TASK> What is the number of lines in the data holding the word "payload"? Give that number by itself.

MATERIAL PROVIDED>
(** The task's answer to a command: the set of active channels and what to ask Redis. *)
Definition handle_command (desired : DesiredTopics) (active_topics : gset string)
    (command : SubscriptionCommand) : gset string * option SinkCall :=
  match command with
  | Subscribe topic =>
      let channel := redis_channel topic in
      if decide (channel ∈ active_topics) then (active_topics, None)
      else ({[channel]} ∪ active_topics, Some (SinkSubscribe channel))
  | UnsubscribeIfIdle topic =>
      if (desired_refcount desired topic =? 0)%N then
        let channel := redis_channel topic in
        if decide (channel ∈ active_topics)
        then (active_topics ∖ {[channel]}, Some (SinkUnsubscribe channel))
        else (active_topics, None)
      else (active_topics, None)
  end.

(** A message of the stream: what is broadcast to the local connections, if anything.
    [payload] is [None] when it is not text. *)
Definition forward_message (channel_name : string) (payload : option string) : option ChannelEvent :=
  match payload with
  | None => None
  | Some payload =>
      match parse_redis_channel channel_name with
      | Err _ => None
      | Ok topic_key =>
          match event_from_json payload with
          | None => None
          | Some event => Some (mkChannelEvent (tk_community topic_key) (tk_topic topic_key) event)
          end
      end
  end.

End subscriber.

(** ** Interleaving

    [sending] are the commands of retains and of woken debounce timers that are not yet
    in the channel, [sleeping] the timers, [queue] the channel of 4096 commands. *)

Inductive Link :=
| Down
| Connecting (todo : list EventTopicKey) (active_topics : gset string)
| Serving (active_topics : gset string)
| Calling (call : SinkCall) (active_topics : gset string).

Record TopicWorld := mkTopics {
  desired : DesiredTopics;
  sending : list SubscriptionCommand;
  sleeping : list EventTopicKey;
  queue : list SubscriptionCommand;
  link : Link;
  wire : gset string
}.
* * *
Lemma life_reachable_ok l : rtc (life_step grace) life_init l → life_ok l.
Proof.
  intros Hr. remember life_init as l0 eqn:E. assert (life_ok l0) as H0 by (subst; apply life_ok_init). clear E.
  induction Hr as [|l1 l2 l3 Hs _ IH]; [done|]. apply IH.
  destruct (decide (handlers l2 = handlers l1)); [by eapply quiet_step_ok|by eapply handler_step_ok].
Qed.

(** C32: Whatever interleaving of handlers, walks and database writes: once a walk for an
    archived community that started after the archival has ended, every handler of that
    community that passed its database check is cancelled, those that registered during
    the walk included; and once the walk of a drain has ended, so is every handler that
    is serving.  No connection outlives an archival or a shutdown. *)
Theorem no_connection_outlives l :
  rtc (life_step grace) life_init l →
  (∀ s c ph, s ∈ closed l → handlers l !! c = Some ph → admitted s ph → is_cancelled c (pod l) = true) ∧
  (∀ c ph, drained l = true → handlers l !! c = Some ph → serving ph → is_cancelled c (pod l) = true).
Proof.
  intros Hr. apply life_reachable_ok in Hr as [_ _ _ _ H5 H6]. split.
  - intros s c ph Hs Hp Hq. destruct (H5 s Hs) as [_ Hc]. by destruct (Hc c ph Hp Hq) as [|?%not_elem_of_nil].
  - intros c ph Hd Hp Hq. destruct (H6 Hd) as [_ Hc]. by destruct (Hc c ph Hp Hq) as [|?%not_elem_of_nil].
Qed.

WRITTEN ANSWER> 5